Say no to another night of Netflix and chill: A couple of stupid memes on the internet and suddenly it’s ‘cool’ to cancel on your friends at the last moment. You might be a bit tired, you might have wanted to go to the gym, but creating excuses to avoid human interaction can leave you feeling isolated. Friendships, like relationships take work.

Celebrate solitude: This is different to being lonely, and can be really restorative. Yuval Harari, writer of Sapiens goes on a silent retreat for 60 days every year. That’s two months without speaking to anyone. Whilst at the extreme end of the spectrum, mindfulness, and ‘conscious alone time’ can be restorative and boost your creativity.

Don’t ‘compare and despair’. Put down the smartphone: Ironically, the constant access we have to other people’s lives via social media gives millennials the perpetual feeling that nearly everyone else in their social circle is having an infinitely better time than they are (they’re not).

Turn off your notifications and give your brain a break from other people’s supposedly successful, glorious lives told through the somewhat troublesome lens of Instagram.

Talk to someone: Loneliness and depression are not discriminate, you only have to look at the recent death of Kate Spade to realise that. Loneliness isn’t necessarily symptomatic of a wider issue such as anxiety or depression but the two are inevitably linked. Talk to someone if feelings of loneliness give way to something deeper.

Books exploring the loneliness question


Eleanor Oliphant is completely Fine

Gail Honeyman’s 2018 hit novel was inspired by an article the author read about a young person who would go home from work on a Friday, and not see anyone until Monday. Honeyman wanted to break the common misconception that life in your twenties is just ‘one long party’. Be prepared to fall in love with the clipped prose of the heroine, whose desperate loneliness is abated by a few chance encounters.

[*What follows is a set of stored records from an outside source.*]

(** ** What the update reports *)

(** X13.  A valid update consumes one answer of the database: the number
    of affected rows it returns is reported as it is, zero included, and
    the operation ends normally; any other answer prints the update-
    failure message and returns. *)
Theorem update_reports_database_answer :
  forall (countInput tableInput : string) (table : TableInfo) (ids : list string)
         (columnInput column newValue : string) (rest : list string)
         (answer : DBResult) (dbs : list DBResult),
    GoStr.Atoi countInput = Some (len ids) ->
    ids <> [] ->
    chosen tables tableInput = Some table ->
    Forall parses ids ->
    chosen (updatableColumns table) columnInput = Some column ->
    validValue numericColumn column newValue ->
    let r := updateData
               (mkEnv (countInput :: tableInput :: ids ++ columnInput :: newValue :: rest)
                  (answer :: dbs)) in
    after r = mkEnv rest dbs
    /\ match answer with
       | DBAffected rowsAffected =>
           outcome r = Ret tt
           /\ last (trace r) (Say MsgMenu) = Say (MsgUpdated rowsAffected)
       | _ =>
           outcome r = Return
           /\ last (trace r) (Say MsgMenu) = Say MsgUpdateFailed
       end.
Proof.
  intros countInput tableInput table ids columnInput column newValue rest answer dbs
         Hcount Hne Htable Hids Hcol Hval r.
  destruct (updateData_to_value countInput tableInput table ids columnInput column
              newValue rest (answer :: dbs) Hcount Hne Htable Hids Hcol)
    as (t & Hdb & Hrun).
  set (sql := updateQuery (len ids) (Name table) column ids).
  set (args := AStr newValue :: map AStr ids).
  assert (Hr : r = prepend (t ++ [Exec sql args])
                     (match answer with
                      | DBAffected rowsAffected =>
                          (Ret tt, mkEnv rest dbs, [Say (MsgUpdated rowsAffected)])
                      | _ => (Return, mkEnv rest dbs, [Say MsgUpdateFailed])
                      end)).
  { unfold r. rewrite Hrun.
    rewrite (bind_run _ _ _ _ _ _ (checkValue_ok _ _ _ _ Hval)).
    rewrite (bind_run _ _ _ _ _ _ (updateArgs_ok ids newValue _ Hne)).
    rewrite !prepend_nil. fold sql args.
    destruct answer as [|columns rows|n|id].
    - rewrite (bind_run (dbExec sql args) _ _ None (mkEnv rest dbs) [Exec sql args])
        by reflexivity.
      now rewrite prepend_prepend.
    - rewrite (bind_run (dbExec sql args) _ _ None (mkEnv rest dbs) [Exec sql args])
        by reflexivity.
      now rewrite prepend_prepend.
    - rewrite (bind_run (dbExec sql args) _ _ (Some n) (mkEnv rest dbs) [Exec sql args])
        by reflexivity.
      now rewrite prepend_prepend.
    - rewrite (bind_run (dbExec sql args) _ _ None (mkEnv rest dbs) [Exec sql args])
        by reflexivity.
      now rewrite prepend_prepend. }
  rewrite Hr, after_prepend, outcome_prepend, trace_prepend.
  destruct answer; unfold after, outcome, trace; cbn [fst snd];
    (split; [reflexivity|]); (split; [reflexivity|]); apply last_last.
Qed.

(** An update of a row that does not exist: zero rows are reported as
    updated. *)
Lemma update_reports_database_answer_witness :
  last (trace (updateData (mkEnv ["1"; "1"; "99"; "1"; "CPU"] [DBAffected 0])))
    (Say MsgMenu)
  = Say (MsgUpdated 0).
Proof.
  refine (proj2 (proj2 (update_reports_database_answer "1" "1"
            (mkTable "categories" ["id"; "name"; "description"])
            ["99"] "1" "name" "CPU" [] (DBAffected 0) []
            eq_refl _ eq_refl _ eq_refl _))).
  - discriminate.
  - repeat constructor; discriminate.
  - split; [reflexivity | discriminate].
Defined.

(** ** Every text bound to a statement was tested *)

Section Emits.

Variable P : Event -> Prop.

Lemma emitsOnly_ret {A} (a : A) (Q : A -> Prop) : Q a -> emitsOnly P (ret a) Q.
Proof. intros H e. split; [constructor|]. now intros ? [= <-]. Qed.

Lemma emitsOnly_stop {A} (Q : A -> Prop) : emitsOnly P goReturn Q.
Proof. intros e. split; [constructor|]. discriminate. Qed.

Lemma emitsOnly_panic {A} (Q : A -> Prop) : emitsOnly P panic Q.
Proof. intros e. split; [constructor|]. discriminate. Qed.

Lemma emitsOnly_bind {A B} (m : M A) (f : A -> M B) (Q1 : A -> Prop) (Q2 : B -> Prop) :
  emitsOnly P m Q1 -> (forall a, Q1 a -> emitsOnly P (f a) Q2) ->
  emitsOnly P (bind m f) Q2.
Proof.
  intros Hm Hf e. destruct (Hm e) as [Ht Ha]. unfold bind, trace, outcome in *.
  destruct (m e) as [[[a| |] e1] t1]; simpl in *.
  - destruct (Hf a (Ha a eq_refl) e1) as [Ht2 Hb]. unfold trace, outcome in *.
    destruct (f a e1) as [[o e2] t2]. simpl in *. split; [|exact Hb].
    apply Forall_app; auto.
  - split; [exact Ht | discriminate].
  - split; [exact Ht | discriminate].
Qed.

Lemma emitsOnly_weaken {A} (m : M A) (Q1 Q2 : A -> Prop) :
  emitsOnly P m Q1 -> (forall a, Q1 a -> Q2 a) -> emitsOnly P m Q2.
Proof. intros Hm HQ e. destruct (Hm e) as [Ht Ha]. split; auto. Qed.

Lemma emitsOnly_emit (ev : Event) (Q : unit -> Prop) :
  P ev -> Q tt -> emitsOnly P (emit ev) Q.
Proof. intros H HQ e. split; [now repeat constructor|]. now intros [] _. Qed.

Lemma emitsOnly_emitAll (evs : list Event) (Q : unit -> Prop) :
  Forall P evs -> Q tt -> emitsOnly P (emitAll evs) Q.
Proof. intros H HQ e. split; [exact H|]. now intros [] _. Qed.

Lemma emitsOnly_readLine : emitsOnly P readLine (fun _ => True).
Proof. intros e. unfold readLine. destruct (stdin e); split; try constructor; auto. Qed.

Lemma emitsOnly_index {A} (l : list A) (i : Z) : emitsOnly P (index l i) (fun x => In x l).
Proof.
  unfold index. destruct (i <? 0)%Z; [apply emitsOnly_panic|].
  destruct (nth_error l (Z.to_nat i)) as [x|] eqn:E; [|apply emitsOnly_panic].
  apply emitsOnly_ret. eapply nth_error_In; eauto.
Qed.

Lemma emitsOnly_sliceFrom1 {A} (l : list A) : emitsOnly P (sliceFrom1 l) (fun _ => True).
Proof. destruct l; [apply emitsOnly_panic | now apply emitsOnly_ret]. Qed.

Lemma emitsOnly_dbQuery sql args :
  P (Query sql args) -> emitsOnly P (dbQuery sql args) (fun _ => True).
Proof.
  intros H e. unfold dbQuery. destruct (nextAnswer e) as [[] e1];
    (split; [now repeat constructor | auto]).
Qed.

Lemma emitsOnly_dbExec sql args :
  P (Exec sql args) -> emitsOnly P (dbExec sql args) (fun _ => True).
Proof.
  intros H e. unfold dbExec. destruct (nextAnswer e) as [[] e1];
    (split; [now repeat constructor | auto]).
Qed.

Lemma emitsOnly_dbQueryRow sql args :
  P (QueryRow sql args) -> emitsOnly P (dbQueryRow sql args) (fun _ => True).
Proof.
  intros H e. unfold dbQueryRow. destruct (nextAnswer e) as [[] e1];
    (split; [now repeat constructor | auto]).
Qed.

End Emits.

Lemma checked_say (msg : Msg) (Q : unit -> Prop) :
  Q tt -> emitsOnly CheckedCall (say msg) Q.
Proof. intros H. apply emitsOnly_emit; [exact I | exact H]. Qed.

Lemma checked_say_then {A} (msg : Msg) (k : M A) (Q : A -> Prop) :
  emitsOnly CheckedCall k Q -> emitsOnly CheckedCall (say msg ;;; k) Q.
Proof.
  intros H. eapply emitsOnly_bind; [apply checked_say with (Q := fun _ => True); exact I|].
  intros _ _. exact H.
Qed.

Lemma checked_say_return {A} (msg : Msg) (Q : A -> Prop) :
  emitsOnly CheckedCall (say msg ;;; goReturn) Q.
Proof. apply checked_say_then, emitsOnly_stop. Qed.

Lemma checked_readCount (op : Operation) :
  emitsOnly CheckedCall (readCount op) (fun _ => True).
Proof.
  unfold readCount. apply checked_say_then.
  eapply emitsOnly_bind; [apply emitsOnly_readLine|].
  intros input _. destruct (GoStr.Atoi input) as [k|]; [|apply checked_say_return].
  destruct (k <? 1)%Z; [apply checked_say_return | now apply emitsOnly_ret].
Qed.

Lemma checked_selectTable (op : Operation) :
  emitsOnly CheckedCall (selectTable op) (fun _ => True).
Proof.
  unfold selectTable. apply checked_say_then.
  eapply emitsOnly_bind; [apply emitsOnly_readLine|].
  intros input _. destruct (selectByNumber input _) as [c|].
  - destruct (c =? 0)%Z; now apply emitsOnly_ret.
  - now apply checked_say_then, emitsOnly_ret.
Qed.

Lemma checked_selectColumn (table : TableInfo) :
  emitsOnly CheckedCall (selectColumn table) (fun _ => True).
Proof.
  unfold selectColumn. apply checked_say_then.
  eapply emitsOnly_bind; [apply emitsOnly_readLine|].
  intros input _. destruct (selectByNumber input _) as [c|].
  - destruct (c =? 0)%Z; now apply emitsOnly_ret.
  - now apply checked_say_then, emitsOnly_ret.
Qed.

Lemma checked_grid columns widths rows (Q : unit -> Prop) :
  Q tt -> emitsOnly CheckedCall (emitAll (printGrid columns widths rows)) Q.
Proof.
  intros H. apply emitsOnly_emitAll; [|exact H].
  unfold printGrid. repeat constructor.
  apply Forall_forall. intros ev Hev. apply in_map_iff in Hev as (r & <- & _). exact I.
Qed.

Lemma checked_snoc values a :
  Forall checkedArg values -> checkedArg a -> Forall checkedArg (values ++ [a]).
Proof. intros Hv Ha. apply Forall_app. split; [exact Hv | now repeat constructor]. Qed.

Lemma checked_filterLoop table filterCount :
  forall n i conditions values,
    Forall checkedArg values ->
    emitsOnly CheckedCall (filterLoop table filterCount n i conditions values)
      (fun cv => Forall checkedArg (snd cv)).
Proof.
  induction n as [|n IH]; intros i conditions values Hv; simpl.
  - now apply emitsOnly_ret.
  - apply checked_say_then.
    eapply emitsOnly_bind; [apply checked_selectColumn|].
    intros ci _. destruct (ci =? -1)%Z; [apply emitsOnly_stop|].
    eapply emitsOnly_bind; [apply emitsOnly_index|].
    intros column _. apply checked_say_then.
    eapply emitsOnly_bind; [apply emitsOnly_readLine|].
    intros value _.
    destruct (GoStr.whiteListRegex_MatchString value) eqn:Hw; simpl;
      [|apply checked_say_return].
    apply IH. apply checked_snoc; [exact Hv | now left].
Qed.

Lemma checked_filterData : emitsOnly CheckedCall filterData (fun _ => True).
Proof.
  unfold filterData.
  eapply emitsOnly_bind; [apply checked_readCount|]. intros filterCount _.
  eapply emitsOnly_bind; [apply checked_selectTable|]. intros ti _.
  destruct (ti =? -1)%Z; [apply emitsOnly_stop|].
  eapply emitsOnly_bind; [apply emitsOnly_index|]. intros table _.
  eapply emitsOnly_bind; [apply (checked_filterLoop table filterCount _ 0 [] []); constructor|].
  intros [conditions values] Hv. simpl in Hv.
  eapply emitsOnly_bind; [apply emitsOnly_dbQuery; exact Hv|].
  intros [[columns rows]|] _; [|apply checked_say_return].
  destruct (scanRows _ _ _ _) as [widths allRows].
  destruct allRows; [apply checked_say_return|].
  eapply emitsOnly_bind; [apply checked_grid with (Q := fun _ => True); exact I|].
  intros _ _. now apply checked_say.
Qed.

Solitude: In Pursuit of a Singular Life in a Crowded World

Michael Harris’ book might change how you feel about being alone. He explores how social media is eroding our ability to be alone, and explores in detail why solitude can breed creativity. He asks the question, “Has social media made us socially obese – gorged on constant connection but never properly nourished?”

Lonely City

Olivia Laing’s book is a mixture of genres, covering her own personal experiences with loneliness and looking at various artists’ biographies and works as well. Time Out recently voted London the loneliest city in the world, and Laing’s New York is similarly alienating: “One might think this state was antithetical to urban living, to the massed presence of other human beings, and yet mere physical proximity is not enough to dispel a sense of internal isolation.” She explores not just why we experience loneliness but how to dispel it.